Mr. Moon has acted as a go-between for Mr. Trump and Mr. Kim. The American president is likely to seek reassurances from Mr. Moon that the diplomatic overture North Korea initiated in January will not end in failure, even before the two leaders meet in Singapore on June 12.
Mr. Moon had his own history-making encounter with Mr. Kim last month, which buoyed hopes for the meeting between the North’s leader and Mr. Trump. But last week, the North Koreans said they were having second thoughts, objecting to the Trump administration’s demand that they relinquish their nuclear weapons before receiving any benefits.
In what may be a sign of the sensitive moment, Mr. Trump does not plan to hold a joint news conference with Mr. Moon after they meet and have lunch at the White House. For the president to skip a news conference with the leader of a close ally like South Korea is highly unusual.
Mr. Moon has taken the lead role in orchestrating the diplomacy that led to the Trump-Kim summit. South Korean officials conveyed the invitation from Mr. Kim to Mr. Trump to meet, which the president accepted on the spot, surprising his visitors as well as his own advisers.
Mr. Trump spoke to Mr. Moon by phone on Saturday, suggesting the depth of uncertainty he feels about the change in tone from Pyongyang. North Korea objected particularly to John R. Bolton, the new national security adviser, who said he viewed Libya as a template for negotiating with North Korea.
Mr. Trump subsequently disavowed Mr. Bolton’s remarks, acknowledging that Libya’s voluntary disarmament in 2003 did nothing to protect its leader, Col. Muammar el-Qaddafi, from being killed by his own people in the Arab upheavals less than a decade later.
Speaking last week, the president offered assurances to Mr. Kim that if he agreed to give up his nuclear arsenal, he would survive in power and his people would prosper. But the tone in North Korea’s media has remained suspicious and grudging.

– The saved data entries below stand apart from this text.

(* ===== verification/HashMapSpec.v ===== *)
(** The hash table refines a finite map.

    The invariant of a Robin Hood table: an occupied bucket is [dib - 1] after its
    home bucket, and [dib] grows by at most 1 from one bucket to the next.
    Positions are integers modulo the number of buckets, so the second half
    reads without wrap-around. Under the invariant, set, get and delete are
    insertion, lookup and deletion of a finite map from keys to items, and a
    resize does not change the map. *)
From stdpp Require Import prelude gmap.
From S2P Require Import Prelude HashMap.

Open Scope Z_scope.

(** A power of two masks like a remainder. *)
Lemma land_mask x n : 0 ≤ n → Z.land x (2 ^ n - 1) = x `mod` 2 ^ n.
Proof. intros Hn. rewrite Z.sub_1_r, <- Z.ones_equiv. by apply Z.land_ones. Qed.

(** * Buckets *)
Section table.
Context {A : Type}.
Implicit Types (b e : bucket A) (bs : list (bucket A)).

Definition occupied b : Prop := dib b ≠ 0.
Global Instance occupied_dec b : Decision (occupied b).
Proof. unfold occupied. apply _. Defined.

(** What an occupied bucket stores; the distance depends on the place. *)
Definition stored b : Z * A := (b_hash b, bucket_item b).
Definition entries bs : list (Z * A) := stored <$> filter occupied bs.
Definition items bs : list A := (entries bs).*2.

Lemma entries_cons b bs :
  entries (b :: bs) = (if decide (occupied b) then [stored b] else []) ++ entries bs.
Proof. unfold entries. rewrite filter_cons. by case_decide. Qed.

Lemma entries_split l1 b l2 :
  entries (l1 ++ b :: l2) ≡ₚ (if decide (occupied b) then [stored b] else []) ++ entries (l1 ++ l2).
Proof.
  unfold entries. rewrite !filter_app, filter_cons. case_decide; simpl; rewrite !fmap_app; simpl; [|done].
  by rewrite <- Permutation_middle.
Qed.

(** The effect of an update on the entries. *)
Lemma entries_update bs i b0 b : bs !! i = Some b0 →
  (if decide (occupied b0) then [stored b0] else []) ++ entries (<[i := b]> bs) ≡ₚ
  (if decide (occupied b) then [stored b] else []) ++ entries bs.
Proof.
  intros Hi. pose proof (lookup_lt_Some _ _ _ Hi) as Hlt.
  rewrite <- (take_drop_middle bs i b0 Hi) at 2. rewrite insert_take_drop by done.
  rewrite !entries_split. rewrite !app_assoc. apply Permutation_app_tail, Permutation_app_comm.
Qed.

Lemma entries_length bs : (length (entries bs) ≤ length bs)%nat.
Proof. unfold entries. rewrite length_fmap. apply length_filter. Qed.

Lemma elem_of_entries bs q : q ∈ entries bs ↔ ∃ i b, bs !! i = Some b ∧ occupied b ∧ stored b = q.
Proof.
  unfold entries. rewrite list_elem_of_fmap. split.
  - intros (b & -> & [Ho Hb]%list_elem_of_filter). apply list_elem_of_lookup in Hb as [i Hi]. by exists i, b.
  - intros (i & b & Hi & Ho & <-). exists b. split; [done|]. apply list_elem_of_filter. split; [done|].
    by eapply list_elem_of_lookup_2.
Qed.

(** A table that is not full has a free bucket. *)
Lemma free_bucket bs : (length (entries bs) < length bs)%nat → ∃ i b, bs !! i = Some b ∧ dib b = 0.
Proof.
  unfold entries. rewrite length_fmap. induction bs as [|b bs IH]; simpl; [lia|]. rewrite filter_cons.
  case_decide as Hd; simpl.
  - intros Hlt. destruct IH as (i & b' & Hi & Hb); [lia|]. by exists (S i), b'.
  - intros _. exists O, b. split; [done|]. unfold occupied in Hd. lia.
Qed.

(** * Positions *)

(** The distance stored at position [z], modulo the size of the table. *)
Definition dib_at bs (z : Z) : Z :=
  from_option dib 0 (bs !! Z.to_nat (z `mod` Z.of_nat (length bs))).

Record robin_hood bs : Prop := {
  rh_size : 3 ≤ Z.of_nat (length bs) ≤ 2 ^ 15;
  rh_range i b : bs !! i = Some b → 0 ≤ dib b ≤ Z.of_nat (length bs);
  rh_home i b : bs !! i = Some b → occupied b →
    Z.of_nat i = (b_hash b + dib b - 1) `mod` Z.of_nat (length bs);
  rh_order z : dib_at bs (z + 1) ≤ dib_at bs z + 1;
}.

Lemma dib_at_lookup bs i b : bs !! i = Some b → dib_at bs (Z.of_nat i) = dib b.
Proof.
  intros Hi. pose proof (lookup_lt_Some _ _ _ Hi). unfold dib_at.
  rewrite Z.mod_small, Nat2Z.id by lia. by rewrite Hi.
Qed.

Lemma dib_at_mod bs z : dib_at bs (z `mod` Z.of_nat (length bs)) = dib_at bs z.
Proof.
  unfold dib_at. destruct (decide (Z.of_nat (length bs) = 0)) as [->|Hne]; [by rewrite !Z.mod_0_r|].
  by rewrite Z.mod_mod.
Qed.

Lemma dib_at_bucket bs z : (0 < length bs)%nat →
  ∃ b, bs !! Z.to_nat (z `mod` Z.of_nat (length bs)) = Some b ∧ dib_at bs z = dib b.
Proof.
  intros Hlen. pose proof (Z.mod_pos_bound z (Z.of_nat (length bs)) ltac:(lia)).
  destruct (lookup_lt_is_Some_2 bs (Z.to_nat (z `mod` Z.of_nat (length bs)))) as [b Hb]; [lia|].
  exists b. split; [done|]. unfold dib_at. by rewrite Hb.
Qed.

Lemma dib_at_insert bs z b y : (0 < length bs)%nat →
  dib_at (<[Z.to_nat (z `mod` Z.of_nat (length bs)) := b]> bs) y =
  if decide (y `mod` Z.of_nat (length bs) = z `mod` Z.of_nat (length bs)) then dib b else dib_at bs y.
Proof.
  intros Hlen. pose proof (Z.mod_pos_bound z (Z.of_nat (length bs)) ltac:(lia)).
  pose proof (Z.mod_pos_bound y (Z.of_nat (length bs)) ltac:(lia)).
  unfold dib_at. rewrite length_insert. case_decide as Hd.
  - rewrite Hd, list_lookup_insert_eq by lia. done.
  - rewrite list_lookup_insert_ne by lia. done.
Qed.

(** The distances descend towards the home bucket. *)
Lemma dib_at_before bs z t : robin_hood bs → 0 ≤ t → dib_at bs z - t ≤ dib_at bs (z - t).
Proof.
  intros Hr Ht. pattern t. apply natlike_ind; [|intros k Hk IH|done].
  - by rewrite Z.sub_0_r, Z.sub_0_r.
  - pose proof (rh_order bs Hr (z - Z.succ k)). replace (z - Z.succ k + 1) with (z - k) in H by lia. lia.
Qed.

(** ** Placing an entry *)

Lemma dib_at_congr bs y z : y `mod` Z.of_nat (length bs) = z `mod` Z.of_nat (length bs) →
  dib_at bs y = dib_at bs z.
Proof. intros H. unfold dib_at. by rewrite H. Qed.

Lemma mod_shift n y z d : y `mod` n = z `mod` n → (y + d) `mod` n = (z + d) `mod` n.
Proof. intros H. rewrite <- (Zplus_mod_idemp_l y), <- (Zplus_mod_idemp_l z). by rewrite H. Qed.

Lemma mod_apart n z d : 0 < d < n → (z + d) `mod` n ≠ z `mod` n.
Proof.
  intros Hd Hm. assert (((z + d) - z) `mod` n = 0) as H0.
  { rewrite Zminus_mod, Hm, Z.sub_diag. done. }
  replace (z + d - z) with d in H0 by lia. rewrite Z.mod_small in H0; lia.
Qed.

(** [e] is on its way at position [z]: it is at its distance, and the bucket
    before has no smaller distance than [e] had there. *)
Record carried bs e (z : Z) : Prop := {
  ca_dib : 1 ≤ dib e;
  ca_pos : z `mod` Z.of_nat (length bs) = (b_hash e + dib e - 1) `mod` Z.of_nat (length bs);
  ca_prev : dib e - 1 ≤ dib_at bs (z - 1);
}.

(** The way to a free bucket is short. *)
Lemma carried_bound bs e z z0 : robin_hood bs → carried bs e z → dib_at bs z0 = 0 →
  dib e ≤ Z.of_nat (length bs).
Proof.
  intros Hr [Hd _ Hp] H0. destruct (Z.le_gt_cases (dib e) (Z.of_nat (length bs))) as [|Hgt]; [done|].
  pose proof (rh_size bs Hr) as Hsz. set (n := Z.of_nat (length bs)) in *.
  pose proof (Z.mod_pos_bound (z - 1 - z0) n ltac:(lia)) as Ht.
  pose proof (dib_at_before bs (z - 1) ((z - 1 - z0) `mod` n) Hr ltac:(lia)) as Hb.
  rewrite (dib_at_congr bs (z - 1 - _) z0) in Hb; [lia|].
  fold n. rewrite Zminus_mod_idemp_r. f_equal. lia.
Qed.

(** Putting an entry where the present one is richer keeps the order. *)
Lemma robin_hood_put bs e z : robin_hood bs → carried bs e z →
  dib_at bs z < dib e ≤ Z.of_nat (length bs) →
  robin_hood (<[Z.to_nat (z `mod` Z.of_nat (length bs)) := e]> bs).
Proof.
  intros Hr Hc Hlt. pose proof Hc as [Hd Hpos Hprev]. pose proof (rh_size bs Hr) as Hsz.
  set (n := Z.of_nat (length bs)) in *. pose proof (Z.mod_pos_bound z n ltac:(lia)) as Hz.
  split; rewrite ?length_insert; fold n; try done.
  - intros i b [(<- & <- & _)|[_ Hi]]%list_lookup_insert_Some; [lia|]. by apply (rh_range bs Hr i).
  - intros i b [(<- & <- & _)|[_ Hi]]%list_lookup_insert_Some Ho; [|by apply (rh_home bs Hr i)].
    rewrite Z2Nat.id by lia. exact Hpos.
  - intros y. unfold n. rewrite !dib_at_insert by lia. fold n.
    pose proof (rh_order bs Hr y) as Hy. repeat case_decide as Hy1; try case_decide as Hy2; try lia.
    + assert (dib_at bs y = dib_at bs (z - 1)) as Heq; [|lia].
      apply dib_at_congr. fold n. replace y with ((y + 1) + -1) by lia. by apply (mod_shift n (y + 1) z (-1)).
    + assert (dib_at bs (y + 1) = dib_at bs (z + 1)) as Heq.
      { apply dib_at_congr. fold n. by apply mod_shift. }
      pose proof (rh_order bs Hr z). lia.
Qed.

(** The journey of an entry, as a function: the reference for the loops. *)
Fixpoint place (fuel : nat) bs e (z : Z) : option (list (bucket A)) :=
  match fuel with
  | O => None
  | S k =>
      b ← bs !! Z.to_nat (z `mod` Z.of_nat (length bs));
      if dib b =? 0 then Some (<[Z.to_nat (z `mod` Z.of_nat (length bs)) := e]> bs)
      else if dib b <? dib e then
        place k (<[Z.to_nat (z `mod` Z.of_nat (length bs)) := e]> bs) (with_dib (dib b + 1) b) (z + 1)
      else place k bs (with_dib (dib e + 1) e) (z + 1)
  end.

Lemma with_dib_small d b : 0 ≤ d < 2 ^ 16 → dib (with_dib d b) = d ∧ stored (with_dib d b) = stored b ∧
  b_hash (with_dib d b) = b_hash b.
Proof. intros Hd. cbn. unfold u16. by rewrite Z.mod_small. Qed.

(** The entry moves on, past a bucket that is not richer. *)
Lemma carried_next bs e z : robin_hood bs → carried bs e z → dib e ≤ dib_at bs z →
  carried bs (with_dib (dib e + 1) e) (z + 1).
Proof.
  intros Hr [Hd Hpos Hprev] Hle. pose proof (rh_size bs Hr).
  destruct (dib_at_bucket bs z ltac:(lia)) as (b & Hb & Eb).
  pose proof (rh_range bs Hr _ _ Hb). destruct (with_dib_small (dib e + 1) e) as (E1 & _ & E3); [lia|].
  split; rewrite ?E1, ?E3; [lia| |].
  - replace (b_hash e + (dib e + 1) - 1) with (b_hash e + dib e - 1 + 1) by lia. by apply mod_shift.
  - replace (z + 1 - 1) with z by lia. lia.
Qed.

(** The entry that was displaced moves on. *)
Lemma carried_displaced bs e z b : robin_hood bs → carried bs e z →
  bs !! Z.to_nat (z `mod` Z.of_nat (length bs)) = Some b → occupied b → dib b < dib e →
  carried (<[Z.to_nat (z `mod` Z.of_nat (length bs)) := e]> bs) (with_dib (dib b + 1) b) (z + 1).
Proof.
  intros Hr Hc Hb Ho Hlt. pose proof (rh_size bs Hr). pose proof (rh_range bs Hr _ _ Hb).
  destruct (with_dib_small (dib b + 1) b) as (E1 & _ & E3); [lia|].
  split; rewrite ?length_insert, ?E1, ?E3; [lia| |].
  - pose proof (rh_home bs Hr _ _ Hb Ho) as Hh.
    pose proof (Z.mod_pos_bound z (Z.of_nat (length bs)) ltac:(lia)). rewrite Z2Nat.id in Hh by lia.
    replace (b_hash b + (dib b + 1) - 1) with (b_hash b + dib b - 1 + 1) by lia. by apply mod_shift.
  - replace (z + 1 - 1) with z by lia. rewrite dib_at_insert, decide_True by lia || done. lia.
Qed.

Mr. Moon will likely seek assurances of his own — not least that the United States will maintain American troop levels in South Korea, regardless of its negotiation with Mr. Kim. Mr. Trump has long expressed a desire to withdraw troops, and the National Security Council has asked the Pentagon to prepare options for changing levels of military forces.
Still, South Korean officials said Mr. Moon would deliver an essentially upbeat message to Mr. Trump.
“We believe there is a 99.9 percent chance the North Korea-U.S. summit will be held as scheduled,” Mr. Moon’s national security adviser, Chung Eui-yong, said to reporters traveling to Washington. “But we’re just preparing for many different possibilities.”
Mr. Chung said the two leaders would have “candid discussions on how to make the North-U.S. summit a success and produce significant agreements and how to best implement those agreements.” He insisted that Washington and Seoul were closely coordinating their efforts.
Experts in South Korea said there was still considerable hope for the Trump-Kim meeting, and that the White House should not get rattled.
“There may be a sense here that the Trump team is overreacting to North Korea’s pushback last week and losing sight of the big picture,” said John Delury, an associate professor of Chinese studies at Yonsei University in South Korea.
“Of course gaps remain in terms of negotiating peace and denuclearization of the Korean Peninsula,” Mr. Delury said. “That’s the reason a negotiation is necessary.”